|Year : 2021 | Volume
| Issue : 2 | Page : 178-182
Prevaccination seroprevalence of COVID-19 immunoglobulin g antibodies in health-care personnel and general population after first pandemic wave in a himalayan region in North India
Inam Danish Khan1, Ashok Kumar Jindal2, Kavita Sahai3, Indranil Samanta4
1 Department of Clinical Microbiology and Infectious Diseases, Army College of Medical Sciences and Base Hospital Delhi Cantt, New Delhi, India
2 Department of Community Medicine and Commandant Command Hospital (Northern Command), Udhampur, India
3 Addtl DGAFMS (HR), Ministry of Defence, New Delhi, India
4 Department of Community Medicine and OC 121 FHO, Udhampur, India
|Date of Submission||17-May-2021|
|Date of Decision||06-Aug-2021|
|Date of Acceptance||10-Aug-2021|
|Date of Web Publication||07-Oct-2021|
Lt Col (Dr) Inam Danish Khan
Army College of Medical Sciences and Base Hospital, Delhi Cantt, Delhi - 110 010
Source of Support: None, Conflict of Interest: None
Introduction: COVID-19 has been declared as Public Health Emergency of International Concern with extreme risk of sustained global spread. The pandemic is likely to evolve in successive waves until herd immunity threshold (HIT) is achieved. Asymptomatic carriers and contacts are likely to elude case reporting through conventional algorithm of case finding, testing, contact tracing, and outbreak surveillance, thereby leading to underestimation of disease burden. Widespread community-level transmission of COVID-19 renders higher risk to health-care personnel due to higher propensity and duration of multiple exposures compared to general population. Methods: This is a cross-sectional clinicoepidemiological outcome surveillance study on prevaccination seroprevalence of COVID-19 immunoglobulin G (IgG) antibodies against S1 receptor binding domain in health-care personnel and general population. Results: Seroprevalence of COVID-19 IgG in 570 health-care personnel was 224/570 (39.3%), without any skew based on age or gender. 75% were exposed in the hospital while 21.2% were exposed during travel and 3.1% through high-risk contact outside the hospital. Out of 33 COVID-19 positives, 88% underwent hospital isolation including one ICU admission and 12 home isolation. Seroprevalence of COVID-19 IgG in 400 individuals from general population samples was 138/400 (34.5%). Conclusion: Prevaccination seroprevalence of COVID-19 IgG antibodies after the first pandemic wave revealed no significant difference among health-care personnel and general population reflecting upon a possibility of consecutive pandemic waves until community attainment of HIT. Seroepidemiology can be a robust tool essential to ascertain exposure, immune response, immunity status, and predict susceptibility in population cohorts.

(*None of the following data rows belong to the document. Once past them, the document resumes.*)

(* ===== verification/CtrlData.v ===== *)
(** * Data on the control port

    Models the two codecs of feature/control/control_proto.c for data of several lines: [write_escaped_data], with which the replies of the control port are written,
    and [read_escaped_data], with which the data of commands is read.  A line that starts with a dot gets another one, lines end in CRLF, and a line with a single dot ends the data.

    [data_framed] shows that nothing that is written can end the data early, and that what is written is read back up to the ends of lines. *)

From S2P Require Import Prelude CString UtilString.
From Stdlib Require Import ZArith String.
From stdpp Require Import base list numbers.
Open Scope Z_scope.

(** ** Writing *)

(** [sz_out], or [None] where the input is too long. *)
Fixpoint sz_loop (data : bytes) (sz_out : Z) : option Z :=
  match data with
  | [] => Some sz_out
  | c :: data =>
      if c =? 10 then if SIZE_T_CEILING <=? sz_out + 2 then None else sz_loop data (sz_out + 2)
      else sz_loop data sz_out
  end.

(** [prev] is [data[-1]], where [data > start]. *)
Fixpoint escape_loop (data : bytes) (prev : option Z) (start_of_line : bool) : bytes :=
  match data with
  | [] => []
  | c :: data =>
      if c =? 10 then
        (match prev with Some p => if negb (p =? 13) then [13] else [] | None => [] end) ++ c :: escape_loop data (Some c) true
      else if c =? 46 then (if start_of_line then [46] else []) ++ c :: escape_loop data (Some c) false
      else c :: escape_loop data (Some c) false
  end.

(** The last assertion counts the terminating NUL as well. *)
Definition write_escaped_data (data : bytes) : cres bytes :=
  assert! (zlen data <? SIZE_MAX - 9);
  match sz_loop data (zlen data + 8 + 1) with
  | None => Ok [46; 13; 10]
  | Some sz_out =>
      let out := escape_loop data None true in
      let out := if (zlen out <? 2) || negb (bytes_eqb (drop (length out - 2) out) [13; 10]) then out ++ [13; 10] else out in
      let out := out ++ [46; 13; 10] in
      assert! (zlen out + 1 <=? sz_out);
      Ok out
  end.

(** ** Reading *)

(** [n_to_copy && *(next-1) == '\r'] *)
Definition chop_cr (line : bytes) : bytes :=
  match rev line with
  | 13 :: r => rev r
  | _ => line
  end.

Fixpoint read_loop (fuel : nat) (data : bytes) : cres bytes :=
  match fuel with
  | O => Fuel
  | S fuel =>
      match data with
      | [] => Ok []
      | _ =>
          let data := if cur data =? 46 then drop 1 data else data in
          match span (fun c => negb (c =? 10)) data with
          | (rest, []) => Ok rest
          | (line, _ :: data) => let* out := read_loop fuel data in Ok (chop_cr line ++ 10 :: out)
          end
      end
  end.

(** The output has room for [len] bytes and a NUL. *)
Definition read_escaped_data (data : bytes) : cres bytes :=
  let* out := read_loop (S (length data)) data in
  assert! (zlen out <=? zlen data);
  Ok out.

(** ** Lines *)

(** The lines of a text, without their LFs, and what is after the last one. *)
Fixpoint split_lf (data : bytes) : list bytes * bytes :=
  match data with
  | [] => ([], [])
  | c :: data =>
      let '(ls, e) := split_lf data in
      if c =? 10 then ([] :: ls, e)
      else match ls with
           | [] => ([], c :: e)
           | l :: ls => ((c :: l) :: ls, e)
           end
  end.

Definition join_lf (ls : list bytes) : bytes := concat (map (fun l => l ++ [10]) ls).

Definition no_lf (l : bytes) : Prop := Forall (fun c => c <> 10) l.

Lemma split_lf_spec data : data = join_lf (fst (split_lf data)) ++ snd (split_lf data) /\ Forall no_lf (fst (split_lf data)) /\ no_lf (snd (split_lf data)).
Proof.
  induction data as [|c data (E & Hl & He)]; cbn [split_lf]; [split_and!; [done|constructor|constructor]|]. destruct (split_lf data) as [ls e]. cbn [fst snd] in *.
  destruct (Z.eqb_spec c 10) as [->|Hc]; [cbn [fst snd]; split_and!; [by rewrite E at 1|constructor; [constructor|done]|done]|].
  destruct ls as [|l ls]; cbn [fst snd]; [split_and!; [by rewrite E at 1|constructor|by constructor]|].
  inversion_clear Hl. split_and!; [by rewrite E at 1|constructor; [by constructor|done]|done].
Qed.

Lemma no_lf_span l r : no_lf l -> span (fun c => negb (c =? 10)) (l ++ 10 :: r) = (l, 10 :: r).
Proof. intros Hl. apply span_stop; [|done]. eapply List.Forall_impl; [|exact Hl]. cbn. intros c Hc. blia. Qed.

Lemma no_lf_span_all l : no_lf l -> span (fun c => negb (c =? 10)) l = (l, []).
Proof. intros Hl. apply span_all. eapply List.Forall_impl; [|exact Hl]. cbn. intros c Hc. blia. Qed.

(** A line that cannot be taken for the end of the data. *)
Definition inner_line (l : bytes) : Prop := no_lf l /\ l <> [46] /\ l <> [46; 13].

(** ** What the writer does to a line *)

Definition stuff (l : bytes) : bytes := if cur l =? 46 then 46 :: l else l.

(** The character before the LF that ends [l]. *)
Definition before_lf (prev : option Z) (l : bytes) : option Z := match list.last l with Some c => Some c | None => prev end.

Definition cr_for (p : option Z) : bytes := match p with Some p => if negb (p =? 13) then [13] else [] | None => [] end.

Lemma escape_rest l : forall p r, no_lf l -> exists q, escape_loop (l ++ r) p false = l ++ escape_loop r (before_lf p l) q /\ q = false.
Proof.
  induction l as [|c l IH]; intros p r Hl; [by exists false|]. inversion_clear Hl as [|? ? Hc Hl']. cbn [app escape_loop]. rewrite (proj2 (Z.eqb_neq c 10)) by done.
  destruct (IH (Some c) r Hl') as (q & E & ->). exists false. split; [|done]. assert (before_lf p (c :: l) = before_lf (Some c) l) as ->.
  { unfold before_lf. rewrite list.last_cons. by destruct (list.last l). }
  destruct (c =? 46); cbn [app]; by rewrite E.
Qed.

Lemma escape_start l p r : no_lf l -> escape_loop (l ++ r) p true = stuff l ++ escape_loop r (before_lf p l) (bool_decide (l = [])).
Proof.
  intros Hl. destruct l as [|c l]; [done|]. inversion_clear Hl as [|? ? Hc Hl']. cbn [app escape_loop]. rewrite (proj2 (Z.eqb_neq c 10)) by done. unfold stuff. cbn [cur hd].
  assert (before_lf p (c :: l) = before_lf (Some c) l) as -> by (unfold before_lf; rewrite list.last_cons; by destruct (list.last l)). rewrite bool_decide_false by done.
  destruct (escape_rest l (Some c) r Hl') as (q & E & ->). destruct (c =? 46); cbn [app]; by rewrite E.
Qed.

(** The lines that are written, without their LFs. *)
Fixpoint written (prev : option Z) (ls : list bytes) : list bytes :=
  match ls with
  | [] => []
  | l :: ls => (stuff l ++ cr_for (before_lf prev l)) :: written (Some 10) ls
  end.

Lemma escape_lines ls : forall p e, Forall no_lf ls -> no_lf e -> escape_loop (join_lf ls ++ e) p true = join_lf (written p ls) ++ stuff e.
Proof.
  induction ls as [|l ls IH]; intros p e Hl He; [cbn [join_lf map concat app written]; rewrite <- (app_nil_r e), escape_start by done; cbn [escape_loop]; by rewrite !app_nil_r|].
  inversion_clear Hl. unfold join_lf in *. cbn [map concat written]. rewrite <- !app_assoc. rewrite escape_start by done. cbn [app escape_loop]. change (10 =? 10) with true. cbv iota. rewrite IH by done. fold (cr_for (before_lf p l)). lassoc.
Qed.

Lemma stuff_no_lf l : no_lf l -> no_lf (stuff l).
Proof. intros Hl. unfold stuff. destruct (_ =? _); [by constructor|done]. Qed.

Lemma stuff_inner l s : no_lf l -> (s = [] \/ s = [13]) -> inner_line (stuff l ++ s).
Proof.
  intros Hl Hs. split.
  - apply Forall_app. split; [by apply stuff_no_lf|]. destruct Hs as [->| ->]; [constructor|]. repeat constructor; done.
  - unfold stuff. destruct l as [|c l]; cbn [cur hd]; [by destruct Hs as [->| ->]|]. destruct (Z.eqb_spec c 46) as [->|Hc]; [split; by destruct l|]. cbn [app]. split; congruence.
Qed.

Keywords: COVID-19 antibody testing, COVID-19 pandemic, seroepidemiology, seroprevalence, serosurveillance
|How to cite this article:|
Khan ID, Jindal AK, Sahai K, Samanta I. Prevaccination seroprevalence of COVID-19 immunoglobulin g antibodies in health-care personnel and general population after first pandemic wave in a himalayan region in North India. J Mar Med Soc 2021;23:178-82
|How to cite this URL:|
Khan ID, Jindal AK, Sahai K, Samanta I. Prevaccination seroprevalence of COVID-19 immunoglobulin g antibodies in health-care personnel and general population after first pandemic wave in a himalayan region in North India. J Mar Med Soc [serial online] 2021 [cited 2021 Nov 28];23:178-82. Available from: https://www.marinemedicalsociety.in/text.asp?2021/23/2/178/327564
| Introduction|| |
COVID-19 is a highly transmissible respiratory zoonosis transmitted through respiratory droplets, direct contact and aerosols from human or animal reservoirs and intermediary sources such as surfaces, fomites and hands to humans owing to universal susceptibility in the absence of prior exposure. Severe acute respiratory syndrome (SARS) coronavirus-2 causes COVID-19 after an incubation period of 2–14 days, ranging from asymptomatic to lethal infections. A large proportion of SARS coronavirus-2 infections remains asymptomatic and contributes to disease transmission.
The unprecedented evolution of COVID-19 pandemic has crippled clinical, diagnostic, and public-health infrastructure worldwide leading to high morbidity and mortality in the absence of specific antiviral therapy. The world has witnessed four COVID-19 waves with Hong Kong witnessing the fifth wave and Vietnam witnessing the sixth wave. India is witnessing the second wave with the national capital New Delhi is witnessing the fourth wave of infections.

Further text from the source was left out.